WHAT TO DO:
Return every line of the data that contains the string "path".

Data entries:

Lemma split_single_inv (c : ascii) (s a : string) :
  split c s = [a] -> s = a.
Proof.
  revert a; induction s as [|x s IH]; simpl; intros a H.
  - now injection H.
  - destruct (Ascii.eqb x c).
    + injection H as _ H. now apply split_not_nil in H.
    + destruct (split c s) as [|p r] eqn:E; [now apply split_not_nil in E|].
      injection H as <- ->.
      now rewrite (IH _ eq_refl).
Qed.

End StringFacts.

(* ================================================================= *)
(** ** Facts about dicts *)

Section DictFacts.
Context {V : Type}.
Implicit Types (d : dict V) (k : string) (v : V).

Lemma dict_get_set_same d k v : dict_get k (dict_set k v d) = Some v.
Proof.
  induction d as [|[k' v'] d IH]; simpl.
  - now rewrite String.eqb_refl.
  - destruct (String.eqb k k') eqn:E; simpl; rewrite ?String.eqb_refl, ?E; auto.
Qed.

Lemma dict_get_set_other d k k' v :
  k' <> k -> dict_get k' (dict_set k v d) = dict_get k' d.
Proof.
  intros Hk.
  apply String.eqb_neq in Hk.
  induction d as [|[k0 v0] d IH]; simpl.
  - now rewrite Hk.
  - destruct (String.eqb_spec k k0) as [->|Hk0]; simpl.
    + now rewrite Hk.
    + now rewrite IH.
Qed.

Lemma dict_get_del_same d k : dict_get k (dict_del k d) = None.
Proof.
  induction d as [|[k' v'] d IH]; simpl; [reflexivity|].
  destruct (String.eqb k k') eqn:E; simpl; rewrite ?E; auto.
Qed.

Lemma dict_get_del_other d k k' :
  k' <> k -> dict_get k' (dict_del k d) = dict_get k' d.
Proof.
  intros Hk.
  apply String.eqb_neq in Hk.
  induction d as [|[k0 v0] d IH]; simpl; [reflexivity|].
  destruct (String.eqb_spec k k0) as [->|Hk0]; simpl.
  - now rewrite Hk.
  - now rewrite IH.
Qed.

Lemma dict_set_In d k v k' v' :
  In (k', v') (dict_set k v d) -> (k', v') = (k, v) \/ In (k', v') d.
Proof.
  induction d as [|[k0 v0] d IH]; simpl.
  - intros [H|[]]; auto.
  - destruct (String.eqb k k0); simpl; intros [H|H]; auto.
    destruct (IH H); auto.
Qed.

Lemma dict_del_In d k k' v' : In (k', v') (dict_del k d) -> In (k', v') d.
Proof.
  induction d as [|[k0 v0] d IH]; simpl; [auto|].
  destruct (String.eqb k k0); simpl; intuition.
Qed.

Lemma dict_get_In d k v : dict_get k d = Some v -> In (k, v) d.
Proof.
  induction d as [|[k0 v0] d IH]; simpl; [discriminate|].
  destruct (String.eqb_spec k k0) as [->|Hk].
  - intros [= ->]. now left.
  - auto.
Qed.

End DictFacts.

(* ================================================================= *)
(** ** GET on the mock server *)

Section GetFacts.
Import PyStr MockHydra.

(** Under [/build/] the branch of line 66 is the one taken, on the last
    segment of the path. *)
Lemma do_GET_build (store : storage) (rest : string) :
  do_GET store ("/build/" ++ rest) =
  match int (last (split "/" ("/build/" ++ rest))) with
  | Some build_id_int =>
      if build_id_int =? 123456 then
        json_response 200 (build_record 123456 "hello-2.12.1" true (PInt 0))
      else if build_id_int =? 123459 then
        json_response 200 (build_record 123459 "hello-in-progress" false PNone)
      else if build_id_int =? 123460 then
        json_response 200 (build_record 123460 "hello-failed" true (PInt 1))
      else not_found
  | None => invalid_build_id
  end.
Proof. reflexivity. Qed.

(** C1 (the code departs from the claim): a GET of
    [/build/{id}/constituents] never reaches the constituents branch.  The
    [/build/] branch comes first in the chain, takes the last segment,
    the word constituents, for the build id, and answers 400, whatever
    [{id}] is. *)
Theorem constituents_shadowed (store : storage) (id : string) :
  do_GET store ("/build/" ++ id ++ "/constituents") = invalid_build_id
  /\ status (do_GET store ("/build/" ++ id ++ "/constituents")) = 400.
Proof.
  assert (E : do_GET store ("/build/" ++ id ++ "/constituents") = invalid_build_id).
  { rewrite do_GET_build.
    change ("/build/" ++ id ++ "/constituents")
      with (("/build/" ++ id) ++ String "/" "constituents").
    now rewrite last_split_app_sep. }
  split; [exact E | now rewrite E].
Qed.

(** C2: a GET of [/build/{id}], for a segment [{id}]: 400 and the
    invalid-build-id error when [int] refuses [{id}]; the three known builds
    with their [finished] and [buildstatus]; 404 for any other integer. *)
Theorem get_build (store : storage) (id : string) :
  contains "/" id = false ->
  (int id = None ->
   do_GET store ("/build/" ++ id) = json_response 400 (error_body "invalid build id"))
  /\ (int id = Some 123456 ->
      status (do_GET store ("/build/" ++ id)) = 200
      /\ field "finished" (do_GET store ("/build/" ++ id)) = Some (PBool true)
      /\ field "buildstatus" (do_GET store ("/build/" ++ id)) = Some (PInt 0))
  /\ (int id = Some 123459 ->
      status (do_GET store ("/build/" ++ id)) = 200
      /\ field "finished" (do_GET store ("/build/" ++ id)) = Some (PBool false)
      /\ field "buildstatus" (do_GET store ("/build/" ++ id)) = Some PNone)
  /\ (int id = Some 123460 ->
      status (do_GET store ("/build/" ++ id)) = 200
      /\ field "finished" (do_GET store ("/build/" ++ id)) = Some (PBool true)
      /\ field "buildstatus" (do_GET store ("/build/" ++ id)) = Some (PInt 1))
  /\ (forall n, int id = Some n -> n <> 123456 -> n <> 123459 -> n <> 123460 ->
      status (do_GET store ("/build/" ++ id)) = 404).
Proof.
  intros Hid.
  rewrite do_GET_build.
  change ("/build/" ++ id) with ("/build" ++ String "/" id).
  rewrite (last_segment _ _ Hid).
  split; [|split; [|split; [|split]]].
  1-4: intros ->; repeat split; reflexivity.
  intros n -> H1 H2 H3.
  apply Z.eqb_neq in H1, H2, H3.
  now rewrite H1, H2, H3.
Qed.

Lemma get_build_witness :
  status (do_GET projects_storage "/build/123459") = 200
  /\ field "buildstatus" (do_GET projects_storage "/build/123459") = Some PNone
  /\ status (do_GET projects_storage "/build/abc") = 400
  /\ status (do_GET projects_storage "/build/7") = 404.
Proof.
  destruct (get_build projects_storage "123459" eq_refl) as (_ & _ & H & _).
  destruct (H eq_refl) as (H1 & _ & H2).
  destruct (get_build projects_storage "abc" eq_refl) as (Ha & _).
  destruct (get_build projects_storage "7" eq_refl) as (_ & _ & _ & _ & Hn).
  refine (conj H1 (conj H2 (conj (f_equal status (Ha eq_refl)) _))).
  apply (Hn 7); [reflexivity | discriminate ..].
Defined.

(** Under [/jobset/] the branch of line 53 is the one taken; the pieces
    at index 2 and 3 of the path are the first two of what follows
    [/jobset/]. *)
Lemma do_GET_jobset (store : storage) (rest : string) :
  do_GET store ("/jobset/" ++ rest) =
  if (2 <=? List.length (split "/" rest))%nat
     && String.eqb (item 0 (split "/" rest)) "nixpkgs"
     && String.eqb (item 1 (split "/" rest)) "trunk"
  then json_response 200 jobset_record
  else not_found.
Proof. reflexivity. Qed.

TASK RESPONSE:
    segment of the path. *)
    at index 2 and 3 of the path are the first two of what follows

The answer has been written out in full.